== DATA UNDER STUDY ==

(* ===== verification/ReactorWake.v ===== *)
(** No lost wakeups among threads that call [run]: while an entry waits in the
    queue and the scheduler is not stopped, some thread is on its way to it.

    Threads are counted by what they are doing ([tallies]); the invariant
    [wake_ok] is arithmetic over these counts and the scheduler's flags. *)

From stdpp Require Import relations.
From S2P Require Import Prelude StateMonad ReactorScheduler ReactorSteps ReactorInv.
Import reactor_scheduler.

(** On its way to the queue, whatever the other threads do.  A thread that
    leaves the event loop is not. *)
Definition awake (th : thread) : Z :=
  match at_pc th with
  | Posting _ | Stopping _ | Acquire | Fetched _ | Running _ _ _ | Cleaning | Parked true => 1
  | Polling tmo => if tmo =? 0 then 1 else 0
  | _ => 0
  end.
(** Blocked in the reactor until an event or an interrupt. *)
Definition blocked (th : thread) : Z :=
  match at_pc th with
  | Polling tmo => if tmo =? 0 then 0 else 1
  | _ => 0
  end.
(** Parked on the condition variable and not notified. *)
Definition unnotified (th : thread) : Z :=
  match at_pc th with
  | Parked false => 1
  | _ => 0
  end.
Definition stopping (th : thread) : Z :=
  match at_pc th with
  | Stopping _ => 1
  | _ => 0
  end.
Definition inside (th : thread) : Z := if frames th then 0 else 1.
Definition fetched (th : thread) : Z :=
  match at_pc th with
  | Fetched _ => 1
  | _ => 0
  end.
Definition fetched_none (th : thread) : Z :=
  match at_pc th with
  | Fetched None => 1
  | _ => 0
  end.

Record tallies := mk_tallies {
  nA : Z; nB : Z; nU : Z; nS : Z; nI : Z; nF : Z; nN : Z; nP : Z
}.

Definition tal (ts : list thread) : tallies :=
  mk_tallies (zsum awake ts) (zsum blocked ts) (zsum unnotified ts) (zsum stopping ts)
    (zsum inside ts) (zsum fetched ts) (zsum fetched_none ts) (zsum parked ts).

(** Flags are compared as integers, so that the invariant is arithmetic. *)
Definition asleep (x : tallies) (ev : bool) : Prop := 0 < nU x \/ (b2z ev = 0 /\ 0 < nB x).
Definition some_awake (x : tallies) (ev : bool) : Prop := 0 < nA x \/ (b2z ev = 1 /\ 0 < nB x).
Definition queued (s : scheduler) : Z := b2z (negb (is_empty (completed_ops_ s))).

Record balanced (x : tallies) (ev : bool) (s : scheduler) (free : bool) : Prop := {
  (* a thread that found the queue empty still holds the mutex *)
  k_empty : 0 < nN x -> queued s = 0;
  (* a thread between its stop test and its next point is not stopped *)
  k_fetched : 0 < nF x -> b2z (stopped_ s) = 0;
  (* stopping signals, and leaves nobody asleep *)
  k_sig : b2z (stopped_ s) = 1 -> b2z (signaled s) = 1;
  k_nosleep : b2z (stopped_ s) = 1 -> nU x = 0 /\ (b2z ev = 1 \/ nB x = 0);
  (* an interrupted poll is not blocked *)
  k_int : b2z (task_interrupted_ s) = 1 -> b2z ev = 1 \/ nB x = 0;
  (* when the work count is zero, a thread is about to stop the scheduler or
     has signaled *)
  k_zero : outstanding_work_ s = 0 -> b2z (stopped_ s) = 0 -> 0 < nI x ->
             b2z (signaled s) = 1 \/ 0 < nS x;
  k_zero_sleep : outstanding_work_ s = 0 -> b2z (stopped_ s) = 0 -> asleep x ev -> 0 < nS x;
  (* an entry left in the queue is signaled to whoever is parked *)
  k_queue : b2z free = 1 -> queued s = 1 -> b2z (stopped_ s) = 0 ->
             b2z (signaled s) = 1 \/ 0 < nS x \/ nP x = 0;
  (* and somebody is on the way to it *)
  k_wake : b2z free = 1 -> queued s = 1 -> b2z (stopped_ s) = 0 ->
             asleep x ev -> some_awake x ev
}.

Definition is_free (o : option nat) : bool := bool_decide (o = None).

Record wake_ok (w : world) : Prop := {
  w_mode : Forall (fun th => tmode th = Run) (threads w);
  w_bal : balanced (tal (threads w)) (eventfd w) (shared w) (is_free (owner w))
}.

(** * Counting *)

Definition replace_in (x : tallies) (th th' : thread) : tallies :=
  mk_tallies (nA x - awake th + awake th') (nB x - blocked th + blocked th')
    (nU x - unnotified th + unnotified th') (nS x - stopping th + stopping th')
    (nI x - inside th + inside th') (nF x - fetched th + fetched th')
    (nN x - fetched_none th + fetched_none th') (nP x - parked th + parked th').

Lemma tal_insert ts i th th' :
  ts !! i = Some th -> tal (<[i := th']> ts) = replace_in (tal ts) th th'.
Proof. intros H. unfold tal, replace_in. by rewrite !(zsum_insert _ _ _ _ _ H). Qed.

(** The counts after the notifications of a step, in continuation style. *)
Fixpoint notified (es : list effect) (x : tallies) (ev : bool)
    (K : tallies -> bool -> Prop) : Prop :=
  match es with
  | [] => K x ev
  | notify_one :: es' =>
      (0 < nU x -> notified es' (mk_tallies (nA x + 1) (nB x) (nU x - 1) (nS x) (nI x) (nF x) (nN x) (nP x)) ev K)
      /\ (nU x = 0 -> notified es' x ev K)
  | notify_all :: es' =>
      notified es' (mk_tallies (nA x + nU x) (nB x) 0 (nS x) (nI x) (nF x) (nN x) (nP x)) ev K
  | interrupt :: es' => notified es' x true K
  | destroyed _ :: es' | invoked _ :: es' => notified es' x ev K
  end.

===

* _WHAT YOU ARE ASKED TO DO_:
Every record, from top to bottom, must be transcribed exactly.

* _RESPONSE FOR THIS EXERCISE_:
(* ===== verification/ReactorWake.v ===== *)
(** No lost wakeups among threads that call [run]: while an entry waits in the
    queue and the scheduler is not stopped, some thread is on its way to it.

    Threads are counted by what they are doing ([tallies]); the invariant
    [wake_ok] is arithmetic over these counts and the scheduler's flags. *)

From stdpp Require Import relations.
From S2P Require Import Prelude StateMonad ReactorScheduler ReactorSteps ReactorInv.
Import reactor_scheduler.

(** On its way to the queue, whatever the other threads do.  A thread that
    leaves the event loop is not. *)
Definition awake (th : thread) : Z :=
  match at_pc th with
  | Posting _ | Stopping _ | Acquire | Fetched _ | Running _ _ _ | Cleaning | Parked true => 1
  | Polling tmo => if tmo =? 0 then 1 else 0
  | _ => 0
  end.
(** Blocked in the reactor until an event or an interrupt. *)
Definition blocked (th : thread) : Z :=
  match at_pc th with
  | Polling tmo => if tmo =? 0 then 0 else 1
  | _ => 0
  end.
(** Parked on the condition variable and not notified. *)
Definition unnotified (th : thread) : Z :=
  match at_pc th with
  | Parked false => 1
  | _ => 0
  end.
Definition stopping (th : thread) : Z :=
  match at_pc th with
  | Stopping _ => 1
  | _ => 0
  end.
Definition inside (th : thread) : Z := if frames th then 0 else 1.
Definition fetched (th : thread) : Z :=
  match at_pc th with
  | Fetched _ => 1
  | _ => 0
  end.
Definition fetched_none (th : thread) : Z :=
  match at_pc th with
  | Fetched None => 1
  | _ => 0
  end.

Record tallies := mk_tallies {
  nA : Z; nB : Z; nU : Z; nS : Z; nI : Z; nF : Z; nN : Z; nP : Z
}.

Definition tal (ts : list thread) : tallies :=
  mk_tallies (zsum awake ts) (zsum blocked ts) (zsum unnotified ts) (zsum stopping ts)
    (zsum inside ts) (zsum fetched ts) (zsum fetched_none ts) (zsum parked ts).

(** Flags are compared as integers, so that the invariant is arithmetic. *)
Definition asleep (x : tallies) (ev : bool) : Prop := 0 < nU x \/ (b2z ev = 0 /\ 0 < nB x).
Definition some_awake (x : tallies) (ev : bool) : Prop := 0 < nA x \/ (b2z ev = 1 /\ 0 < nB x).
Definition queued (s : scheduler) : Z := b2z (negb (is_empty (completed_ops_ s))).

Record balanced (x : tallies) (ev : bool) (s : scheduler) (free : bool) : Prop := {
  (* a thread that found the queue empty still holds the mutex *)
  k_empty : 0 < nN x -> queued s = 0;
  (* a thread between its stop test and its next point is not stopped *)
  k_fetched : 0 < nF x -> b2z (stopped_ s) = 0;
  (* stopping signals, and leaves nobody asleep *)
  k_sig : b2z (stopped_ s) = 1 -> b2z (signaled s) = 1;
  k_nosleep : b2z (stopped_ s) = 1 -> nU x = 0 /\ (b2z ev = 1 \/ nB x = 0);
  (* an interrupted poll is not blocked *)
  k_int : b2z (task_interrupted_ s) = 1 -> b2z ev = 1 \/ nB x = 0;
  (* when the work count is zero, a thread is about to stop the scheduler or
     has signaled *)
  k_zero : outstanding_work_ s = 0 -> b2z (stopped_ s) = 0 -> 0 < nI x ->
             b2z (signaled s) = 1 \/ 0 < nS x;
  k_zero_sleep : outstanding_work_ s = 0 -> b2z (stopped_ s) = 0 -> asleep x ev -> 0 < nS x;
  (* an entry left in the queue is signaled to whoever is parked *)
  k_queue : b2z free = 1 -> queued s = 1 -> b2z (stopped_ s) = 0 ->
             b2z (signaled s) = 1 \/ 0 < nS x \/ nP x = 0;
  (* and somebody is on the way to it *)
  k_wake : b2z free = 1 -> queued s = 1 -> b2z (stopped_ s) = 0 ->
             asleep x ev -> some_awake x ev
}.

Definition is_free (o : option nat) : bool := bool_decide (o = None).

Record wake_ok (w : world) : Prop := {
  w_mode : Forall (fun th => tmode th = Run) (threads w);
  w_bal : balanced (tal (threads w)) (eventfd w) (shared w) (is_free (owner w))
}.

(** * Counting *)

Definition replace_in (x : tallies) (th th' : thread) : tallies :=
  mk_tallies (nA x - awake th + awake th') (nB x - blocked th + blocked th')
    (nU x - unnotified th + unnotified th') (nS x - stopping th + stopping th')
    (nI x - inside th + inside th') (nF x - fetched th + fetched th')
    (nN x - fetched_none th + fetched_none th') (nP x - parked th + parked th').

Lemma tal_insert ts i th th' :
  ts !! i = Some th -> tal (<[i := th']> ts) = replace_in (tal ts) th th'.
Proof. intros H. unfold tal, replace_in. by rewrite !(zsum_insert _ _ _ _ _ H). Qed.

(** The counts after the notifications of a step, in continuation style. *)
Fixpoint notified (es : list effect) (x : tallies) (ev : bool)
    (K : tallies -> bool -> Prop) : Prop :=
  match es with
  | [] => K x ev
  | notify_one :: es' =>
      (0 < nU x -> notified es' (mk_tallies (nA x + 1) (nB x) (nU x - 1) (nS x) (nI x) (nF x) (nN x) (nP x)) ev K)
      /\ (nU x = 0 -> notified es' x ev K)
  | notify_all :: es' =>
      notified es' (mk_tallies (nA x + nU x) (nB x) 0 (nS x) (nI x) (nF x) (nN x) (nP x)) ev K
  | interrupt :: es' => notified es' x true K
  | destroyed _ :: es' | invoked _ :: es' => notified es' x ev K
  end.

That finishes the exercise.